While I've had time to run over the past year, I found it frustrating to navigate my neighborhood due to waves of school buses, sanitation trucks and middle school parents flying down the road to drop off their kids. With Coronavirus, school traffic has vanished. There's still Fedex and UPS trucks and I'm starting to see landscapers, but the roads are often clear of vehicles when I go out.

It's not all good news though. Nice weather and stay at home orders have turned my neighborhood into a park. Unless it's raining or especially chilly, I see people everywhere, walking in small groups or alone, some with dogs, some on bikes and some running like me. I deeply resent this. I have great respect for Governor Cuomo and he says to stay in your home. Yet these people are violating the social contract and turning the streets into a Petri dish. The things I want to say as I run by them.

Since the governor hasn't given me special powers to arrest my neighbors who violate his orders, I decided to take things into my own hands. This morning, due to the new recommendation from the CDC to wear a mask in public, I decided I needed one for this morning's run. I have a mask that I use when I do home improvement projects but I don't think it's COVID19 approved. Instead, I went with one of the buffs that KWL's sister sewed for me and my family.
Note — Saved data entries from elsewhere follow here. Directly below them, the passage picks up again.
Lemma deletions_agree data target : checkRevokeArtifact data target = Ok tt ↔ ∃ c, ParseCanonicalRevokeArtifact data = Ok c ∧ rv_TargetIPv4 (crv_value c) = target.
Proof.
  rewrite checkRevokeArtifact_iff. split.
  - intros (a & Ha & -> & ->). exists (checked_revoke a). split; [apply ParseCanonicalRevokeArtifact_iff; eauto|done].
  - intros (c & (a & Ha & -> & ->)%ParseCanonicalRevokeArtifact_iff & <-). by exists a.
Qed.

(** ** Inspection authorizations *)

Lemma scheduler_bounded s : match_string schedulerPattern s = true → bounded 128 s.
Proof. apply (match_bounded schedulerPattern). solve_within. Qed.

Definition authorization_members (v : InspectionAuthorizationValue) : list (string * json) :=
  [("action_id", JString (av_ActionID v)); ("artifact_digest", JString (av_ArtifactDigest v)); ("authorization_id", JString (av_AuthorizationID v));
   ("evidence_snapshot_digest", JString (av_EvidenceSnapshotDigest v)); ("idempotency_key_digest", JString (av_IdempotencyKeyDigest v));
   ("original_add_digest", JString (av_OriginalAddDigest v)); ("original_authorization_digest", JString (av_OriginalAuthorizationDigest v));
   ("owned_schema_digest", JString (av_OwnedSchemaDigest v)); ("policy_id", JString (av_PolicyID v));
   ("policy_version", JNumber (chars (format_uint (av_PolicyVersion v)))); ("purpose", JString (av_Purpose v));
   ("requested_at", JString (formatCanonicalTime (lt_instant (av_RequestedAt v)))); ("scheduler_id", JString (av_SchedulerID v));
   ("schema_version", JString "inspection-authorization-v1"); ("target_ipv4", JString (av_TargetIPv4 v));
   ("valid_until", JString (formatCanonicalTime (lt_instant (av_ValidUntil v)))); ("validation_snapshot_digest", JString (av_ValidationSnapshotDigest v))].

Lemma authorization_write v : chars (marshalAuthorization v) = write_object (authorization_members v).
Proof. unfold marshalAuthorization. rewrite !chars_app, write_object_end. reflexivity. Qed.

(** What [validateAuthorizationValue] demands. *)
Record authorization_ok (v : InspectionAuthorizationValue) : Prop := {
  ao_schema : av_SchemaVersion v = AuthorizationSchemaVersion;
  ao_ids : Forall (λ s, is_uuid s = true) [av_AuthorizationID v; av_ActionID v; av_PolicyID v];
  ao_version : 1 <= av_PolicyVersion v <= MaxInt32;
  ao_purpose : av_Purpose v ∈ purposes;
  ao_target : is_ipv4 (av_TargetIPv4 v);
  ao_scheduler : match_string schedulerPattern (av_SchedulerID v) = true;
  ao_digests : Forall (λ s, is_digest s = true) [av_OriginalAddDigest v; av_OriginalAuthorizationDigest v; av_EvidenceSnapshotDigest v;
    av_ValidationSnapshotDigest v; av_ArtifactDigest v; av_OwnedSchemaDigest v; av_IdempotencyKeyDigest v];
  ao_times : time_ok (av_RequestedAt v) ∧ time_ok (av_ValidUntil v);
  ao_lifetime : lt_instant (av_RequestedAt v) < lt_instant (av_ValidUntil v) <= lt_instant (av_RequestedAt v) + MaxAuthorizationValidity
}.

Lemma validateAuthorizationValue_iff v : 0 <= av_PolicyVersion v → validateAuthorizationValue v = Ok tt ↔ authorization_ok v.
Proof.
  intros H0. unfold validateAuthorizationValue, After, Equal. split.
  - intros H. pass_guards H. destruct (normalizeTime (av_RequestedAt v)) as [t1|] eqn:E1; [|discriminate H]. destruct (normalizeTime (av_ValidUntil v)) as [t2|] eqn:E2; [|discriminate H].
    apply normalizeTime_iff in E1 as [E1 ->], E2 as [E2 ->]. cbn [UTC lt_instant] in H. pass_guards H. cbn [forallb] in *. bsplit.
    split; try done; try lia; try (repeat constructor; done); [by apply validPurpose_iff|by apply validCanonicalIPv4_iff].
  - intros [Hs Hi Hv Hp Ht Hsc Hd [Ht1 Ht2] Hl]. rewrite !normalizeTime_ok by done. cbn [UTC lt_instant forallb].
    rewrite Hs, Hsc, (proj2 (validPurpose_iff _) Hp), (proj2 (validCanonicalIPv4_iff _) Ht), !Z.eqb_refl. split_Forall.
    repeat match goal with H : is_digest _ = true |- _ => rewrite H; clear H | H : is_uuid _ = true |- _ => rewrite H; clear H end.
    rewrite (proj2 (Z.eqb_neq (av_PolicyVersion v) 0)), (proj2 (Z.ltb_ge MaxInt32 _)) by lia. cbn [negb orb andb String.eqb].
    rewrite String.eqb_refl, (proj2 (Z.ltb_lt _ _)), (proj2 (Z.ltb_ge _ _)) by lia. done.
Qed.

Lemma authorization_members_ok v : authorization_ok v →
  Forall flat (authorization_members v) ∧ (sum_list (member_size <$> authorization_members v) ≤ 2000)%nat.
Proof.
  intros [Hs Hi Hv Hp Ht Hsc Hd [Ht1 Ht2] _]. unfold MaxInt32 in Hv. split_Forall.
  assert (Hs' : bounded 27 "inspection-authorization-v1") by (split; [by vm_compute|vm_compute; lia]).
  pose proof (canonical_time_bounded _ Ht1). pose proof (canonical_time_bounded _ Ht2). pose proof (scheduler_bounded _ Hsc). pose proof (purpose_bounded _ Hp). pose proof (ipv4_bounded _ Ht).
  enough (∃ n, (Forall flat (authorization_members v) ∧ (sum_list (member_size <$> authorization_members v) ≤ n)%nat) ∧ (n ≤ 2000)%nat) as (n & [? ?] & ?) by (split; [done|lia]).
  unfold authorization_members. eexists. split; [bound_members|]. vm_compute. lia.
Qed.

(** What an authorization says of the inspection it is for. *)
Definition names_inspection (v : InspectionAuthorizationValue) (c : CheckedInspectArtifact) : Prop :=
  av_Purpose v = iv_Purpose (ci_value c) ∧ av_ActionID v = iv_ActionID (ci_value c) ∧ av_TargetIPv4 v = iv_TargetIPv4 (ci_value c)
  ∧ av_OriginalAddDigest v = iv_OriginalAddDigest (ci_value c) ∧ av_OwnedSchemaDigest v = iv_OwnedSchemaDigest (ci_value c)
  ∧ av_ArtifactDigest v = digest (ci_canonical c).

Definition checked_authorization (input : InspectionAuthorizationInput) : CheckedInspectionAuthorization :=
  let value := authorization_value input (UTC (ai_RequestedAt input)) (UTC (ai_ValidUntil input)) in
  MkCheckedAuthorization value (marshalAuthorization value) (digest (marshalAuthorization value)) (ai_Inspect input).

Lemma CheckInspectionAuthorization_iff input c : 0 <= ai_PolicyVersion input → CheckInspectionAuthorization input = Ok c ↔
  validCheckedInspect (ai_Inspect input) = true ∧ time_ok (ai_RequestedAt input) ∧ time_ok (ai_ValidUntil input)
  ∧ authorization_ok (cia_value (checked_authorization input)) ∧ c = checked_authorization input.
Proof.
  intros H0. unfold CheckInspectionAuthorization, After. split.
  - intros H. pass_guards H. destruct (normalizeTime (ai_RequestedAt input)) as [t1|] eqn:E1; [|discriminate H]. destruct (normalizeTime (ai_ValidUntil input)) as [t2|] eqn:E2; [|discriminate H].
    apply normalizeTime_iff in E1 as [E1 ->], E2 as [E2 ->]. pass_guards H. cbv zeta in H. inv_bind H. destruct a. apply validateAuthorizationValue_iff in Hbind; [|exact H0].
    apply (f_equal (from_ok c)) in H. cbn [from_ok] in H. bsplit. split_and!; try done.
  - intros (Hi & H1 & H2 & Hv & ->). rewrite Hi, !normalizeTime_ok by done. cbn [negb UTC lt_instant].
    destruct (ao_lifetime _ Hv) as [Hl Hl']. cbn [checked_authorization cia_value authorization_value av_RequestedAt av_ValidUntil UTC lt_instant] in Hl, Hl'.
    rewrite (proj2 (Z.ltb_lt _ _)), (proj2 (Z.ltb_ge _ _)) by lia. cbn [negb orb]. cbv zeta.
    change (authorization_value _ _ _) with (cia_value (checked_authorization input)). rewrite (proj2 (validateAuthorizationValue_iff (cia_value (checked_authorization input)) H0) Hv). done.
Qed.

Lemma authorization_decodes v : authorization_ok v → decode_struct authorizationWire (JObject (authorization_members v)) = Some (rev (authorization_members v)).
Proof.
  intros Hv. pose proof (ao_version _ Hv) as Hr. unfold MaxInt32 in Hr.
  assert (parse_uint 32 (implode (chars (format_uint (av_PolicyVersion v)))) = Some (av_PolicyVersion v)) as Hp by (rewrite implode_chars; apply parse_format_uint; lia).
  unfold authorization_members. cbn -[parse_uint implode chars format_uint formatCanonicalTime]. rewrite Hp. reflexivity.
Qed.

Lemma authorization_of_members v t1 t2 i : authorization_ok v →
  authorization_of_wire (rev (authorization_members v)) t1 t2 i
  = MkAuthorizationInput (av_AuthorizationID v) (av_PolicyID v) (av_PolicyVersion v) (av_OriginalAuthorizationDigest v) (av_EvidenceSnapshotDigest v)
      (av_ValidationSnapshotDigest v) (av_SchedulerID v) t1 t2 (av_IdempotencyKeyDigest v) i.
Proof.
  intros Hv. pose proof (ao_version _ Hv) as Hr. unfold MaxInt32 in Hr. unfold authorization_of_wire. f_equal; try reflexivity. by apply decoded_uint; lia.
Qed.

Lemma wire_names_iff v c : wire_names_inspection (rev (authorization_members v)) c = true ↔
  av_Purpose v = iv_Purpose (ci_value c) ∧ av_ActionID v = iv_ActionID (ci_value c) ∧ av_TargetIPv4 v = iv_TargetIPv4 (ci_value c)
  ∧ av_OriginalAddDigest v = iv_OriginalAddDigest (ci_value c) ∧ av_ArtifactDigest v = ci_digest c ∧ av_OwnedSchemaDigest v = iv_OwnedSchemaDigest (ci_value c).
Proof.
  unfold wire_names_inspection. cbv zeta. rewrite !andb_true_iff, !String.eqb_eq.
  change (get_string _ "purpose") with (av_Purpose v). change (get_string _ "action_id") with (av_ActionID v). change (get_string _ "target_ipv4") with (av_TargetIPv4 v).
  change (get_string _ "original_add_digest") with (av_OriginalAddDigest v). change (get_string _ "artifact_digest") with (av_ArtifactDigest v).
  change (get_string _ "owned_schema_digest") with (av_OwnedSchemaDigest v). tauto.
Qed.

(** Reading the bytes of an authorization for any inspection. *)
Lemma authorization_read_for v other : authorization_ok v →
  ParseCanonicalInspectionAuthorization (marshalAuthorization v) other =
  if negb (validCheckedInspect other) then Err LErrorUnchecked
  else if negb (wire_names_inspection (rev (authorization_members v)) other) then Err LErrorBinding
  else
    checked ← CheckInspectionAuthorization (MkAuthorizationInput (av_AuthorizationID v) (av_PolicyID v) (av_PolicyVersion v) (av_OriginalAuthorizationDigest v)
                (av_EvidenceSnapshotDigest v) (av_ValidationSnapshotDigest v) (av_SchedulerID v) (UTC (av_RequestedAt v)) (UTC (av_ValidUntil v)) (av_IdempotencyKeyDigest v) other);
    if negb (String.eqb (marshalAuthorization v) (cia_canonical checked)) then Err LErrorCanonical else Ok checked.
Proof.
  intros Hv. destruct (authorization_members_ok v Hv) as [Hf Hs]. destruct (ao_times v Hv) as [H1 H2]. unfold ParseCanonicalInspectionAuthorization.
  rewrite (lifecycle_strict _ _ _ (rev (authorization_members v))).
  2:{ eapply strictDecode_write; [apply authorization_write|exact Hf|unfold MaxAuthorizationBytes; lia|apply (bool_decide_eq_true_1 _); vm_compute; reflexivity|by apply authorization_decodes]. }
  cbn [mbind result_bind]. change (get_string _ "schema_version") with AuthorizationSchemaVersion. rewrite String.eqb_refl.
  change (get_string _ "requested_at") with (formatCanonicalTime (lt_instant (av_RequestedAt v))).
  change (get_string _ "valid_until") with (formatCanonicalTime (lt_instant (av_ValidUntil v))).
  by rewrite !canonical_time_reads, authorization_of_members by done.
Qed.

Lemma authorization_reads input c : 0 <= ai_PolicyVersion input → CheckInspectionAuthorization input = Ok c →
  ParseCanonicalInspectionAuthorization (cia_canonical c) (ai_Inspect input) = Ok c.
Proof.
  intros H0 (Hi & H1 & H2 & Hv & ->)%CheckInspectionAuthorization_iff; [|done]. set (v := cia_value (checked_authorization input)) in *.
  change (cia_canonical _) with (marshalAuthorization v). rewrite authorization_read_for by done. rewrite Hi, (proj2 (wire_names_iff v (ai_Inspect input))) by (split_and!; reflexivity). cbn [negb].
  set (input' := MkAuthorizationInput _ _ _ _ _ _ _ _ _ _ _). rewrite (proj2 (CheckInspectionAuthorization_iff input' (checked_authorization input) H0)).
  - cbn [mbind result_bind]. change (cia_canonical _) with (marshalAuthorization v). by rewrite String.eqb_refl.
  - split_and!; [exact Hi|by do 2 apply time_ok_UTC|by do 2 apply time_ok_UTC|exact Hv|reflexivity].
Qed.

(** The inspection an authorization names is the only one it can be read for. *)
Lemma authorization_only input c other c' : 0 <= ai_PolicyVersion input → CheckInspectionAuthorization input = Ok c →
  ParseCanonicalInspectionAuthorization (cia_canonical c) other = Ok c' → other = ai_Inspect input ∧ c' = c.
Proof.
  intros H0 Hc H. pose proof (authorization_reads _ _ H0 Hc) as Hr. apply CheckInspectionAuthorization_iff in Hc as (Hi & H1 & H2 & Hv & ->); [|done].
  set (v := cia_value (checked_authorization input)) in *. enough (other = ai_Inspect input) as -> by (split; [done|congruence]).
  change (cia_canonical _) with (marshalAuthorization v) in H. rewrite authorization_read_for in H by done. pass_guards H. breflect.
  apply validCheckedInspect_iff in Hi as (i & Hi & Hei). match goal with Ho : validCheckedInspect other = true |- _ => apply validCheckedInspect_iff in Ho as (j & Hj & ->) end.
  match goal with Hw : wire_names_inspection _ _ = true |- _ => apply wire_names_iff in Hw as (E1 & E2 & E3 & E4 & _ & E5) end.
  subst v. cbn [checked_authorization cia_value authorization_value av_Purpose av_ActionID av_TargetIPv4 av_OriginalAddDigest av_OwnedSchemaDigest] in *. rewrite Hei in *.
  cbn [checked_inspect ci_value inspect_value iv_Purpose iv_ActionID iv_TargetIPv4 iv_OriginalAddDigest iv_OwnedSchemaDigest] in *.
  destruct (io_schema _ Hi), (io_schema _ Hj). destruct i, j. cbn in *. by subst.
Qed.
I usually wear it in winter to keep my face from freezing on cold windy days, but it seemed light enough for 45° weather.

I took off on my run with the mask placed over my nose and mouth and headed south. That was fine for about five minutes but then I started feeling claustrophobic. My breathing began to feel restricted and the cloth felt damp. I reached an area that had no signs of my law breaking neighbors so I pulled down the mask and immediately felt better. I decided that I'd run with the mask off my face except in cases when I encountered other people. I was able to endure having it up for the short time it took to get past these selfish, non-mask-wearing interlopers. I ended up running about 3.25 and no one got hurt.

Professor Mike (L), SIOR (R)

Some of my Runsketeer buddies (shown above modeling their COVIDwear) responded as expected when I showed a picture with my running mask (see top pic). TPP said she was having trouble breathing just thinking about running with a mask. Professor Mike said he'd wear his (homemade) mask walking but not running. And SIOR, always supportive, asked me if I was on an Everest Base Camp trek and then said her nurse friend told her running with a mask will make you hyperventilate and make you end up in the ER. Well the jokes on her because I hyperventilated just fine without medical help. However, I will give SIOR credit for inspiring the title of this post.

Should I wear the mask during tomorrow's run? Probably, but I'll only invoke it during those moments when I'm forced to share my road with someone violating house arrest stay at home guidance. I've been discouraged in the past from yelling at neighbors for walking or running on the wrong side of the road so I'll hold back (for now) from berating them for not wearing masks. I mean really, why are these people out there?